Het geschil betreft de kosten van reparatie van een telefoontoestel voor mobiele telefonie.

 

De consument heeft de klacht tijdig aan de ondernemer voorgelegd.

 

Standpunt van de consument

De consument heeft op 22 april 2017 op grond van een nieuw abonnement voor mobiele telefonie bij de ondernemer een telefoontoestel ontvangen, een [merk en type toestel]. In de avond van 18 mei 2017 vertoont het glas van het toestel links onder een putje en barsten. De consument heeft de schade telefonisch gemeld bij de ondernemer; de ondernemer heeft geadviseerd het toestel naar de producent [naam producent] te zenden voor reparatie. [naam producent] heeft reparatie onder de garantie geweigerd, omdat glasbreuk niet onder de garantie zou vallen. Op een aangetekende brief van de consument aan de ondernemer van 26 mei, waarin de consument zich beroept op de levering van een ondeugdelijk product en reparatie dan wel vervanging van het toestel vraagt, reageert de ondernemer per mailbericht afwijzend onder verwijzing naar de garantiebepaling van [naam producent].

 

Uit een onderzoek blijkt dat reparatie van het toestel circa € 360,– kost; de door de consument betaalde onderzoekskosten bedragen € 59,29. Deze kosten dient de ondernemer te vergoeden. De ondernemer is ook aansprakelijk voor mogelijke schade omdat het toestel thans niet meer stof- en waterdicht is en niet meer voldoet aan de IP 68 norm.

 

De consument verlangt thans ontbinding van de overeenkomst met terugbetaling van de aanbetaling van het telefoontoestel van € 144,–, vergoeding van de onderzoekskosten van € 59,29 en de kosten van verzending van een aangetekende brief van € 9,–. Ook wenst de consument nummerbehoud bij overgang naar een andere provider en vergoeding van emotionele schade en administratiekosten.

 

Standpunt van de ondernemer

 

De ondernemer heeft in hoofdzaak het volgende gesteld.

 

Hij erkent het door de consument gestelde omtrent de overeenkomst tussen partijen, gedateerd 18 april 2017 en de klacht van de consument van 18 mei 2017. [naam producent] heeft het toestel onderzocht en geconcludeerd dat er sprake is van val- en stootschade. De ondernemer neemt dit over en is niet bereid over te gaan tot kosteloze reparatie of vervanging van het toestel. Wel is uit coulance aangeboden de onderzoekkosten te vergoeden; dit voorstel is inmiddels vervallen.

 

De ondernemer beroept zich op de krachtens artikel 5.1.3. van zijn Algemene Voorwaarden tevens geldende garantievoorwaarden van de fabrikant Samsung. Hierin staat:

          De garantie geldt niet in de volgende gevallen:

          […]

          . Op mechanische defecten (gebroken displays, valschade, gebroken printplaat, etc.)

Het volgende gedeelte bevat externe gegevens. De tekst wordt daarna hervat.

(* ===== verification/Blst.v ===== *)
(** * BLS keys and signatures

    Models [crates/primitives/src/blst/]: the wrappers of the BLS library's
    points, with their checks of lengths, of the point at infinity and of the
    zero key, their SSZ and textual encodings ([macros.rs]), and the signer's
    use of them. *)

From stdpp Require Import prelude list strings.
From S2P Require Import Prelude Types Validator Chain Payload Bid Ssz.

Open Scope Z_scope.

Definition PUBLIC_KEY_BYTES_LEN : nat := 48.
Definition SECRET_KEY_BYTES_LEN : nat := 32.
Definition SIGNATURE_BYTES_LEN : nat := 96.

(** ** The libraries *)

(** [blst::min_pk]: points, their bytes, signing and verification. *)
Class BlstLib := {
  BlstError : Type;
  PublicKeyPoint : Type;
  compress : PublicKeyPoint -> Bytes;
  key_validate : Bytes -> result BlstError PublicKeyPoint;
  SignaturePoint : Type;
  sig_to_bytes : SignaturePoint -> Bytes;
  sig_from_bytes : Bytes -> result BlstError SignaturePoint;
  (** message, domain separation tag, augmentation, key: whether it succeeds *)
  sig_verify : SignaturePoint -> Bytes -> Bytes -> Bytes -> PublicKeyPoint -> bool;
  SecretKeyPoint : Type;
  sk_to_pk : SecretKeyPoint -> PublicKeyPoint;
  sk_sign : SecretKeyPoint -> Bytes -> Bytes -> Bytes -> SignaturePoint;
  sk_from_bytes : Bytes -> result BlstError SecretKeyPoint;
  sk_to_bytes : SecretKeyPoint -> Bytes;
  (** [BLS_SIG_BLS12381G2_XMD:SHA-256_SSWU_RO_POP_], in bytes *)
  DST : Bytes;
  (** [tree_hash::merkle_root] *)
  merkle_root : Bytes -> nat -> B256;
}.

(** [serde_utils::hex] *)
Class HexLib := {
  hex_encode : Bytes -> string;
  hex_decode : string -> result string Bytes;
  hex_roundtrip : forall bs, hex_decode (hex_encode bs) = Ok bs;
}.

Section Blst.
Context `{BS : BlstLib}.

Inductive Error :=
| Blst (e : BlstError)
| InvalidKeyByteLength (got expected : nat)
| InvalidSecretKeyLength (got expected : nat)
| InvalidInfinityPublicKey
| InvalidZeroSecretKey.

(** ** Public keys *)

Definition INFINITY_PUBLIC_KEY : Bytes := Byte.xc0 :: repeat Byte.x00 47.

Record GenericPublicKey := { pk_point : PublicKeyPoint }.

(** [TPublicKey::deserialize] for the library's points *)
Definition point_deserialize (bytes : Bytes) : result Error PublicKeyPoint :=
  if bool_decide (length bytes <> PUBLIC_KEY_BYTES_LEN)
  then Err (InvalidKeyByteLength (length bytes) PUBLIC_KEY_BYTES_LEN)
  else map_err Blst (key_validate bytes).

Definition pk_from_point (point : PublicKeyPoint) : GenericPublicKey := {| pk_point := point |}.

Definition pk_serialize (self : GenericPublicKey) : Bytes := compress (pk_point self).

Definition pk_deserialize (bytes : Bytes) : result Error GenericPublicKey :=
  if bool_decide (bytes = INFINITY_PUBLIC_KEY) then Err InvalidInfinityPublicKey
  else point ← point_deserialize bytes; mret {| pk_point := point |}.

(** [PartialEq] compares the compressed bytes *)
Definition pk_eq (self other : GenericPublicKey) : bool :=
  bool_decide (pk_serialize self = pk_serialize other).

(** ** Signatures *)

Definition INFINITY_SIGNATURE : Bytes := Byte.xc0 :: repeat Byte.x00 95.
Definition NONE_SIGNATURE : Bytes := repeat Byte.x00 SIGNATURE_BYTES_LEN.

Record GenericSignature := {
  sig_point : option SignaturePoint;
  sig_is_infinity : bool;
}.

Definition sig_empty : GenericSignature := {| sig_point := None; sig_is_infinity := false |}.

Definition sig_is_empty (self : GenericSignature) : bool :=
  match sig_point self with None => true | Some _ => false end.

Definition sig_serialize (self : GenericSignature) : Bytes :=
  match sig_point self with Some point => sig_to_bytes point | None => NONE_SIGNATURE end.

Definition sig_deserialize (bytes : Bytes) : result Error GenericSignature :=
  point ← (if bool_decide (bytes = NONE_SIGNATURE) then Ok None
           else p ← map_err Blst (sig_from_bytes bytes); mret (Some p));
  mret {| sig_point := point; sig_is_infinity := bool_decide (bytes = INFINITY_SIGNATURE) |}.

Definition sig_from_point (point : SignaturePoint) (is_infinity : bool) : GenericSignature :=
  {| sig_point := Some point; sig_is_infinity := is_infinity |}.

(** [verify]: an empty signature verifies nothing *)
Definition sig_verifies (self : GenericSignature) (pubkey : GenericPublicKey) (msg : Bytes) : bool :=
  match sig_point self with
  | Some point => sig_verify point msg DST [] (pk_point pubkey)
  | None => false
  end.

(** ** Secret keys *)

Record GenericSecretKey := { sk_point : SecretKeyPoint }.

Definition gsk_sign (self : GenericSecretKey) (msg : Bytes) : GenericSignature :=
  sig_from_point (sk_sign (sk_point self) msg DST []) false.

Definition gsk_public_key (self : GenericSecretKey) : GenericPublicKey :=
  pk_from_point (sk_to_pk (sk_point self)).

Definition gsk_serialize (self : GenericSecretKey) : Bytes := sk_to_bytes (sk_point self).

Definition gsk_deserialize (bytes : Bytes) : result Error GenericSecretKey :=
  if bool_decide (length bytes <> SECRET_KEY_BYTES_LEN)
  then Err (InvalidSecretKeyLength (length bytes) SECRET_KEY_BYTES_LEN)
  else if forallb (fun b => bool_decide (b = Byte.x00)) bytes then Err InvalidZeroSecretKey
  else p ← map_err Blst (sk_from_bytes bytes); mret {| sk_point := p |}.

(** ** The macros

    [impl_tree_hash!], [impl_ssz_encode!], [impl_ssz_decode!], [impl_display!]
    and [impl_from_str!], over the serialisation of a type; [error_debug] is
    the derived [Debug] of the errors. *)

Definition div_ceil (x y : nat) : nat := (x + (y - 1)) / y.

Definition macro_tree_hash_root (serialized : Bytes) (byte_size : nat) : B256 :=
  merkle_root serialized (div_ceil byte_size 32).

Definition macro_ssz_encode {A} (byte_size : nat) (serialize : A -> Bytes) : SszEncode A :=
  {| is_ssz_fixed_len := true; ssz_fixed_len := byte_size; ssz_bytes_len _ := byte_size;
     ssz_append self buf := buf ++ serialize self; as_ssz_bytes self := [] ++ serialize self |}.

Definition macro_ssz_decode {A} (error_debug : Error -> string) (byte_size : nat)
    (deserialize : Bytes -> result Error A) : SszDecode A :=
  {| decode_is_ssz_fixed_len := true; decode_ssz_fixed_len := byte_size;
     from_ssz_bytes bytes :=
       if bool_decide (length bytes <> byte_size) then Err (InvalidByteLength (length bytes) byte_size)
       else map_err (fun e => BytesInvalid (error_debug e)) (deserialize bytes) |}.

          . Schade is ontstaan door vallen, stoten en overige van buitenaf komende oorzaken, waaronder zand- en vochtschade.

          […]

De consument is bij het aangaan van deze voorwaarden akkoord gegaan en had van deze bepaling op de hoogte moeten zijn.

 

De ondernemer heeft nog een door de reparatiedienst gemaakte foto van het beschadigde toestel overgelegd en stelt, naar eigen zeggen in navolging van [naam producent], dat het niet gaat om schade die is ontstaan tijdens normaal gebruik of door een fabricagefout. Het LCD-scherm is gebarsten en dit moet het gevolg zijn van val- of stootschade. Reparatie is mogelijk tegen betaling door de consument.

 

De klacht is ongegrond.

 

Beoordeling van het geschil

 

De commissie heeft het volgende overwogen.

 

Het probleem met het telefoontoestel van de consument is ontstaan binnen zes maanden na de aanschaf. Op grond van artikel 7:18 lid 2 BW wordt vermoed dat het toestel bij aflevering niet aan de overeenkomst tussen partijen heeft beantwoord, tenzij de aard van de zaak of de aard van de afwijking zich daartegen verzet. De ondernemer heeft dit wettelijk vermoeden niet weerlegd. Een onderzoeksrapport van de reparatieafdeling van [naam producent] is niet overgelegd. Het is daarom niet mogelijk de – overigens in slechts algemene bewoordingen – gestelde conclusie van [naam producent], zoals deze door de ondernemer naar voren wordt gebracht te controleren.

 

Voor zover hiernaast nog ruimte zou zijn voor toepassing van de garantievoorwaarden van [naam producent], waarop de ondernemer een beroep doet, overweegt de commissie dat de ondernemer met de enkele verwijzing naar de constatering van de reparatieafdeling van [naam producent] dat de schade het gevolg moet zijn van val- of stootschade niet heeft aangetoond dat het door de consument geconstateerde probleem daardoor is veroorzaakt. De commissie kan in dit verband voorbijgaan aan het geschilpunt tussen partijen of het probleem van de consument met zijn toestel een vaker voorkomend probleem is bij het betreffende type toestel.

 

Op grond van het vorenstaande zijn de vorderingen van de consument toewijsbaar met uitzondering van die voor vergoeding van emotionele schade en administratiekosten, met dien verstande dat de gevraagde ontbinding gedeeltelijk wordt toegewezen. Gelet op de korte periode tussen de levering van het telefoontoestel en het optreden van de schade, komt het volledige bedrag van de aanbetaling hiervoor van € 144,– voor terugbetaling in aanmerking.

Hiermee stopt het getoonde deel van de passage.